قَالُوا لَن نُّؤْثِرَكَ عَلَى مَا جَاءنَا مِنَ الْبَيِّنَاتِ وَالَّذِي فَطَرَنَا فَاقْضِ مَا أَنتَ قَاضٍ إِنَّمَا تَقْضِي هَذِهِ الْحَيَاةَ الدُّنْيَا ﴿٧٢﴾
20/TÂHÂ SURESİ-72. AYET (Meâlleri Kıyasla): Kâlû len nu’sireke alâ mâ câenâ minel beyyinâti vellezî fataranâ fakdi mâ ente kâdin, innemâ takdî hâzihil hayâted dunyâ.
Berikiler: "Bize gelen hakkın apaçık belirtilerini ve bizi yaratan varlığı bırakıp asla seni tercih edecek değiliz! Artık (hakkımızda) nasıl bir yargıda bulunacaksan bulun: sen ancak bu dünya hayatında (geçerli) yargılarda bulunabilirsin!

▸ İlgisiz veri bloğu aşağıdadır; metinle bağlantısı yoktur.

(* ===== verification/Independence.v ===== *)
(** * The component does not depend on the page

    The browser decides the ids of the timers, and different pages (or the
    same page with other code on it) hand out different ids.  The
    component stores the id it was given and hands it back to
    [clearTimeout]; nothing else of its behaviour reads it.  [observe] is a
    world without the timer ids; the theorems show that every step, and so
    every run, maps worlds with the same observation to worlds with the
    same observation, for any two implementations of the interface
    [Browser.Surface]. *)

From S2P Require Import Prelude Jsx Models Browser ModelSelect Runtime Invariant.
Import Jsx Registry Browser ModelSelect Runtime Invariant.
From S2P Require Import ModelSelectFacts.
Import ModelSelectFacts.

Module Independence.

(** A fiber without the id of its timer. *)
Definition erase_timer (f : Fiber) : Fiber :=
  mkFiber (props f) (isOpen f) (updates f) (tree f)
          (button_current f) (dropdown_current f) (effect_deps f)
          ((λ c, mkCleanup 0 (listener c)) <$> effect_cleanup f).

Arguments erase_timer f : simpl never.

(** What can be seen of a world when timer ids are left out: the fiber, the
    callbacks of the pending timers in the order they will run, the
    listeners, the closure counter and the trace. *)
Record Observation : Type := mkObservation {
  seen_fiber : option Fiber;
  seen_callbacks : list nat;
  seen_listeners : list nat;
  seen_closure : nat;
  seen_trace : list Output;
}.

Definition observe `{Surface B} (w : World B) : Observation :=
  mkObservation (erase_timer <$> fiber w) (timers (surface w)).*2
                (listeners (surface w)) (next_closure w) (trace w).

(** Two worlds, on pages that may differ, look alike. *)
Definition alike `{Surface B1} `{Surface B2} (w : World B1) (v : World B2) : Prop :=
  observe w = observe v.

(** ** What the erased fiber keeps *)

Lemma erase_timer_queue_all bs f :
  erase_timer (queue_all bs f) = queue_all bs (erase_timer f).
Proof. done. Qed.

Lemma erase_timer_inv f1 f2 :
  erase_timer f1 = erase_timer f2 →
  props f1 = props f2 ∧ isOpen f1 = isOpen f2 ∧ updates f1 = updates f2 ∧
  tree f1 = tree f2 ∧ button_current f1 = button_current f2 ∧
  dropdown_current f1 = dropdown_current f2 ∧ effect_deps f1 = effect_deps f2 ∧
  listener <$> effect_cleanup f1 = listener <$> effect_cleanup f2.
Proof.
  unfold erase_timer. intros [= ? ? ? ? ? ? ? Hc]. split_and!; try done.
  destruct (effect_cleanup f1), (effect_cleanup f2); simplify_eq/=; congruence.
Qed.

Lemma erase_timer_committed root p o t deps c1 c2 :
  listener <$> c1 = listener <$> c2 →
  erase_timer (committed root p o t deps c1) = erase_timer (committed root p o t deps c2).
Proof.
  unfold erase_timer, committed. simpl. intros Hc. f_equal.
  destruct c1, c2; simplify_eq/=; congruence.
Qed.

Lemma erase_timer_ran_effect c1 c2 f1 f2 :
  erase_timer f1 = erase_timer f2 → listener <$> c1 = listener <$> c2 →
  erase_timer (ran_effect c1 f1) = erase_timer (ran_effect c2 f2).
Proof.
  intros (? & ? & ? & ? & ? & ? & _)%erase_timer_inv Hc.
  unfold erase_timer, ran_effect. simpl. f_equal; try congruence.
  destruct c1, c2; simplify_eq/=; congruence.
Qed.

(** A list of commands acts on what is observed. *)
Lemma observe_exec_all `{Surface B} cmds (w : World B) :
  observe (exec_all cmds w) =
    mkObservation (queue_all (sets_of cmds) <$> seen_fiber (observe w))
                  (seen_callbacks (observe w)) (seen_listeners (observe w))
                  (seen_closure (observe w)) (seen_trace (observe w) ++ calls_of cmds).
Proof. rewrite exec_all_eq. unfold observe. simpl. f_equal. by destruct (fiber w). Qed.

Section independence.
Context (models : list Model) (root : Node) `{Surface B1} `{Surface B2}.
Implicit Types (w : World B1) (v : World B2) (f : Fiber).
Implicit Types (target : Node) (cmds : list Cmd) (hs : list Handler) (e : Event).

#[local] Abbreviation wf1 := (Invariant.wf (B := B1) models root).
#[local] Abbreviation wf2 := (Invariant.wf (B := B2) models root).

(** Worlds that look alike are both mounted, with fibers that differ in the
    timer id at most, or both unmounted. *)
Inductive AlikeView w v : Prop :=
| AlikeMounted f1 f2 :
    fiber w = Some f1 → fiber v = Some f2 → erase_timer f1 = erase_timer f2 →
    AlikeView w v
| AlikeGone : fiber w = None → fiber v = None → AlikeView w v.

Lemma alike_view w v : alike w v → AlikeView w v.
Proof.
  intros [= Hf _ _ _ _].
  destruct (fiber w) as [f1|] eqn:Hf1, (fiber v) as [f2|] eqn:Hf2; try done.
  - simpl in Hf. eapply AlikeMounted; [done..|congruence].
  - by apply AlikeGone.
Qed.

Lemma alike_intro w v :
  erase_timer <$> fiber w = erase_timer <$> fiber v →
  (timers (surface w)).*2 = (timers (surface v)).*2 →
  listeners (surface w) = listeners (surface v) →
  next_closure w = next_closure v → trace w = trace v → alike w v.
Proof. unfold alike, observe. by intros -> -> -> -> ->. Qed.

(** ** Handlers *)

Lemma alike_exec_all cmds w v :
  alike w v → alike (exec_all cmds w) (exec_all cmds v).
Proof. unfold alike. rewrite !observe_exec_all. by intros ->. Qed.

Lemma alike_say out w v :
  alike w v →
  alike (mkWorld (fiber w) (surface w) (next_closure w) (trace w ++ out))
        (mkWorld (fiber v) (surface v) (next_closure v) (trace v ++ out)).
Proof. intros [= Hf Ht Hl Hn Htr]. apply alike_intro; simpl; congruence. Qed.

Lemma alike_dispatch hs w v :
  alike w v →
  (dispatch hs w).1 = (dispatch hs v).1 ∧ alike (dispatch hs w).2 (dispatch hs v).2.
Proof.
  revert w v. induction hs as [|h hs IH]; intros w v Hw; simpl; [done|].
  destruct (stops (call h)); simpl; [by split; [|apply alike_exec_all]|].
  by apply IH, alike_exec_all.
Qed.

Lemma alike_click target w v :
  alike w v → alike (click root target w) (click root target v).
Proof.
  intros Hw. unfold click.
  destruct (alike_view w v Hw) as [f1 f2 -> -> Hf| -> ->]; [|done].
  apply erase_timer_inv in Hf as (_ & _ & _ & Htree & _). unfold reached. rewrite Htree.
  destruct (below root target ≫= bubble (tree f2)) as [hs|]; [|done].
  destruct (alike_dispatch hs w v Hw) as [Hstop Hd].
  destruct (dispatch hs w) as [b1 w'], (dispatch hs v) as [b2 v']. simpl in *. subst.
  destruct b2; [done|by apply alike_say].
Qed.

Lemma alike_listen target (l : nat) w v :
  alike w v → alike (listen target w l) (listen target v l).
Proof.
  intros Hw. unfold listen.
  destruct (alike_view w v Hw) as [f1 f2 Hf1 Hf2 Hf|Hf1 Hf2]; rewrite Hf1, Hf2; simpl.
  - apply erase_timer_inv in Hf as (_ & _ & _ & _ & -> & -> & _). by apply alike_exec_all.
  - done.
Qed.

Lemma alike_listen_all target (ls : list nat) w v :
  alike w v → alike (foldl (listen target) w ls) (foldl (listen target) v ls).
Proof.
  revert w v. induction ls as [|l ls IH]; intros w v Hw; [done|].
  simpl. by apply IH, alike_listen.
Qed.

Lemma alike_mousedown target w v :
  alike w v → alike (mousedown target w) (mousedown target v).
Proof.
  intros Hw. unfold mousedown.
  assert (listeners (surface w) = listeners (surface v)) as -> by by injection Hw.
  by apply alike_listen_all.
Qed.

(** ** The timer *)

Lemma alike_tick w v : alike w v → alike (tick w) (tick v).
Proof.
  intros Hw. pose proof Hw as [= Hf Ht Hl Hn Htr]. unfold tick.
  destruct (takeTimer (surface w)) as [[cb1 s1]|] eqn:H1,
           (takeTimer (surface v)) as [[cb2 s2]|] eqn:H2.
  - apply takeTimer_Some in H1 as (t1 & Ht1 & Hl1), H2 as (t2 & Ht2 & Hl2).
    rewrite Ht1, Ht2 in Ht. simplify_eq/=.
    apply alike_intro; simpl; try done; unfold arm.
    + by rewrite !timers_addEventListener.
    + by rewrite !listeners_addEventListener, Hl1, Hl2, Hl.
  - apply takeTimer_Some in H1 as (t1 & Ht1 & _). apply takeTimer_None in H2.
    by rewrite Ht1, H2 in Ht.
  - apply takeTimer_Some in H2 as (t2 & Ht2 & _). apply takeTimer_None in H1.
    by rewrite Ht2, H1 in Ht.
  - done.
Qed.

(** ** Effects, renders and the unmount *)

(** After the cleanup, both pages hold nothing of the component. *)
Lemma alike_flush_effects w v :
  wf1 w → wf2 v → alike w v → alike (flush_effects w) (flush_effects v).
Proof.
  intros Hw1 Hw2 Hw. pose proof Hw as [= _ _ _ Hn Htr]. unfold flush_effects.
  destruct (alike_view w v Hw) as [f1 f2 Hf1 Hf2 Hf|Hf1 Hf2]; rewrite Hf1, Hf2; [|done].
  unfold wf in Hw1, Hw2. rewrite Hf1 in Hw1. rewrite Hf2 in Hw2.
  destruct Hw1 as (_ & _ & [Ht1 Hl1]%run_cleanup_clean).
  destruct Hw2 as (_ & _ & [Ht2 Hl2]%run_cleanup_clean).
  pose proof (erase_timer_inv _ _ Hf) as (_ & Ho & _ & _ & _ & _ & Hdeps & _).
  unfold effect_due. rewrite Hdeps, Ho. case_bool_decide; [|done].
  unfold effect. destruct (isOpen f2); simpl.
  - pose proof (timers_setTimeout (next_closure w) (run_cleanup f1 (surface w))) as Hs1.
    pose proof (listeners_setTimeout (next_closure w) (run_cleanup f1 (surface w))) as Hm1.
    pose proof (timers_setTimeout (next_closure v) (run_cleanup f2 (surface v))) as Hs2.
    pose proof (listeners_setTimeout (next_closure v) (run_cleanup f2 (surface v))) as Hm2.
    destruct (setTimeout _ (run_cleanup f1 _)) as [t1 s1],
             (setTimeout _ (run_cleanup f2 _)) as [t2 s2]. simpl in *.
    apply alike_intro; simpl; try congruence.
    + f_equal. apply erase_timer_ran_effect; [done|]. simpl. congruence.
    + rewrite Hs1, Hs2, Ht1, Ht2. simpl. congruence.
  - apply alike_intro; simpl; try congruence.
    f_equal. by apply erase_timer_ran_effect.
Qed.

Lemma alike_run_cleanup w v f1 f2 :
  wf1 w → wf2 v → fiber w = Some f1 → fiber v = Some f2 →
  (timers (run_cleanup f1 (surface w))).*2 = (timers (run_cleanup f2 (surface v))).*2 ∧
  listeners (run_cleanup f1 (surface w)) = listeners (run_cleanup f2 (surface v)).
Proof.
  unfold wf. intros Hw1 Hw2 Hf1 Hf2. rewrite Hf1 in Hw1. rewrite Hf2 in Hw2.
  destruct Hw1 as (_ & _ & [-> ->]%run_cleanup_clean).
  by destruct Hw2 as (_ & _ & [-> ->]%run_cleanup_clean).
Qed.

Lemma alike_rerender_with p w v :
  wf1 w → wf2 v → alike w v →
  alike (rerender_with models root p w) (rerender_with models root p v).
Proof.
  intros Hw1 Hw2 Hw. apply alike_flush_effects in Hw; [|done..].
  apply (wf_flush_effects models root) in Hw1, Hw2.
  pose proof Hw as [= _ Ht Hl Hn Htr]. unfold rerender_with. cbv zeta.
  destruct (alike_view _ _ Hw) as [f1 f2 Hf1 Hf2 Hf|Hf1 Hf2]; rewrite Hf1, Hf2; [|done].
  pose proof (erase_timer_inv _ _ Hf) as (_ & Ho & Hu & _ & _ & _ & Hdeps & Hc).
  unfold next_isOpen. rewrite Ho, Hu.
  destruct (render models p _) as [t|err].
  - apply alike_intro; simpl; try done. f_equal. rewrite Hdeps.
    by apply erase_timer_committed.
  - destruct (alike_run_cleanup _ _ f1 f2 Hw1 Hw2 Hf1 Hf2) as [Ht' Hl'].
    apply alike_intro; simpl; congruence.
Qed.

Lemma alike_rerender w v :
  wf1 w → wf2 v → alike w v → alike (rerender models root w) (rerender models root v).
Proof.
  intros Hw1 Hw2 Hw. unfold rerender.
  destruct (alike_view w v Hw) as [f1 f2 Hf1 Hf2 Hf|Hf1 Hf2]; rewrite Hf1, Hf2; [|done].
  apply erase_timer_inv in Hf as (-> & _). by apply alike_rerender_with.
Qed.

Lemma alike_unmount w v :
  wf1 w → wf2 v → alike w v → alike (unmount w) (unmount v).
Proof.
  intros Hw1 Hw2 Hw. apply alike_flush_effects in Hw; [|done..].
  apply (wf_flush_effects models root) in Hw1, Hw2.
  pose proof Hw as [= _ Ht Hl Hn Htr]. unfold unmount. cbv zeta.
  destruct (alike_view _ _ Hw) as [f1 f2 Hf1 Hf2 Hf|Hf1 Hf2]; rewrite Hf1, Hf2; [|done].
  destruct (alike_run_cleanup _ _ f1 f2 Hw1 Hw2 Hf1 Hf2) as [Ht' Hl'].
  apply alike_intro; simpl; congruence.
Qed.

(** ** Steps and runs *)

Lemma alike_step e w v :
  wf1 w → wf2 v → alike w v →
  alike (Runtime.step models root e w) (Runtime.step models root e v).
Proof.
  intros Hw1 Hw2 Hw. destruct e; simpl;
    eauto using alike_click, alike_mousedown, alike_tick, alike_rerender,
      alike_flush_effects, alike_rerender_with, alike_unmount.
Qed.

Lemma alike_run es w v :
  wf1 w → wf2 v → alike w v →
  alike (Runtime.run models root es w) (Runtime.run models root es v).
Proof.
  revert w v. induction es as [|e es IH]; intros w v Hw1 Hw2 Hw; [done|].
  simpl. apply IH; [by apply wf_step..|by apply alike_step].
Qed.

Lemma alike_mount p (s1 : B1) (s2 : B2) :
  timers s1 = [] → listeners s1 = [] → timers s2 = [] → listeners s2 = [] →
  alike (mount models root p s1) (mount models root p s2).
Proof.
  intros Ht1 Hl1 Ht2 Hl2. unfold mount.
  destruct (render models p false); apply alike_intro; simpl; congruence.
Qed.

(** C12: the behaviour of the component does not depend on the page: started
    on two pages that hold nothing of it, implemented in any two ways that
    satisfy the interface, the same events lead to worlds that differ in
    the ids of the timers at most: the same committed tree, state and refs,
    the same calls of [onChange] on the same trace, the same listeners and
    the same timer callbacks pending. *)
Theorem page_independent p es (s1 : B1) (s2 : B2) :
  timers s1 = [] → listeners s1 = [] → timers s2 = [] → listeners s2 = [] →
  observe (Runtime.run models root es (mount models root p s1)) =
  observe (Runtime.run models root es (mount models root p s2)).
Proof.
  intros Ht1 Hl1 Ht2 Hl2.
  apply alike_run; [by apply wf_mount_on..|by apply alike_mount].
Qed.

End independence.

(** ** Worlds of one page, up to timer ids

    On one page [alike] is an equivalence, and on well-formed worlds the
    steps respect it: [similar] is the partial equivalence the runtime is
    a morphism of, so that a world may be replaced by one that looks alike
    under [step] and [run]. *)

Section setoid.
Context (models : list Model) (root : Node) `{Surface B}.
Implicit Types (w v : World B) (e : Event) (es : list Event).

#[global] Instance alike_equivalence : Equivalence (alike (B1 := B) (B2 := B)).
Proof. unfold alike. split; [by intros ?|by intros ??|by intros ??? ->]. Qed.

Definition similar w v : Prop :=
  Invariant.wf models root w ∧ Invariant.wf models root v ∧ alike w v.

#[global] Instance similar_per : RelationClasses.PER similar.
Proof.
  split.
  - intros w v (? & ? & ?). by unfold similar.
  - intros w v u (? & ? & Hwv) (? & ? & Hvu). unfold similar. split_and!; [done..|].
    by etrans.
Qed.

Lemma similar_refl w : Invariant.wf models root w → similar w w.
Proof. by unfold similar. Qed.

#[global] Instance step_similar e :
  Proper (similar ==> similar) (Runtime.step models root e).
Proof.
  intros w v (? & ? & ?). unfold similar. split_and!; [by apply wf_step..|by apply alike_step].
Qed.

#[global] Instance run_similar es :
  Proper (similar ==> similar) (Runtime.run models root es).
Proof.
  intros w v (? & ? & ?). unfold similar. split_and!; [by apply wf_run..|by apply alike_run].
Qed.

#[global] Instance observe_similar : Proper (similar ==> (=)) observe.
Proof. by intros w v (_ & _ & ?). Qed.

#[global] Instance trace_similar : Proper (similar ==> (=)) (trace (B := B)).
Proof. intros w v (_ & _ & Ha). by injection Ha. Qed.

(** Events of a run may be exchanged for others that lead to a world that
    looks alike: what follows cannot tell. *)
Lemma run_app_similar es1 es2 es w :
  Invariant.wf models root w →
  alike (Runtime.run models root es1 w) (Runtime.run models root es2 w) →
  alike (Runtime.run models root (es1 ++ es) w)
        (Runtime.run models root (es2 ++ es) w).
Proof.
  intros Hw Ha. rewrite !run_app.
  apply run_similar. unfold similar. split_and!; [by apply wf_run..|done].
Qed.

End setoid.

End Independence.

إِنَّا آمَنَّا بِرَبِّنَا لِيَغْفِرَ لَنَا خَطَايَانَا وَمَا أَكْرَهْتَنَا عَلَيْهِ مِنَ السِّحْرِ وَاللَّهُ خَيْرٌ وَأَبْقَى ﴿٧٣﴾
20/TÂHÂ SURESİ-73. AYET (Meâlleri Kıyasla): İnnâ âmennâ bi rabbinâ li yagfira lenâ hatâyânâ ve mâ ekrehtenâ aleyhi mines sihr(sihri), vallâhu hayrun ve ebkâ.
Bize gelince, açıkçası biz, hatalarımızı ve bize sihir alanında zorla yaptırdığın şeyleri bağışlaması umuduyla Rabbimize inandık: çünkü Allah (umut bağlananların) en hayırlısı ve en kalıcısıdır".
إِنَّهُ مَن يَأْتِ رَبَّهُ مُجْرِمًا فَإِنَّ لَهُ جَهَنَّمَ لَا يَمُوتُ فِيهَا وَلَا يَحْيى ﴿٧٤﴾
20/TÂHÂ SURESİ-74. AYET (Meâlleri Kıyasla): İnnehu men ye’ti rabbehu mucrimen fe inne lehu cehennem(cehenneme), lâ yemûtu fîhâ ve lâ yahyâ.
Kim ki (Hesap Günü) Rabbinin huzuruna günahkarca davranışlar üzere çıkarsa, bilsin ki, onu cehennem beklemektedir: orada ne ölür, ne de hayata kavuşur.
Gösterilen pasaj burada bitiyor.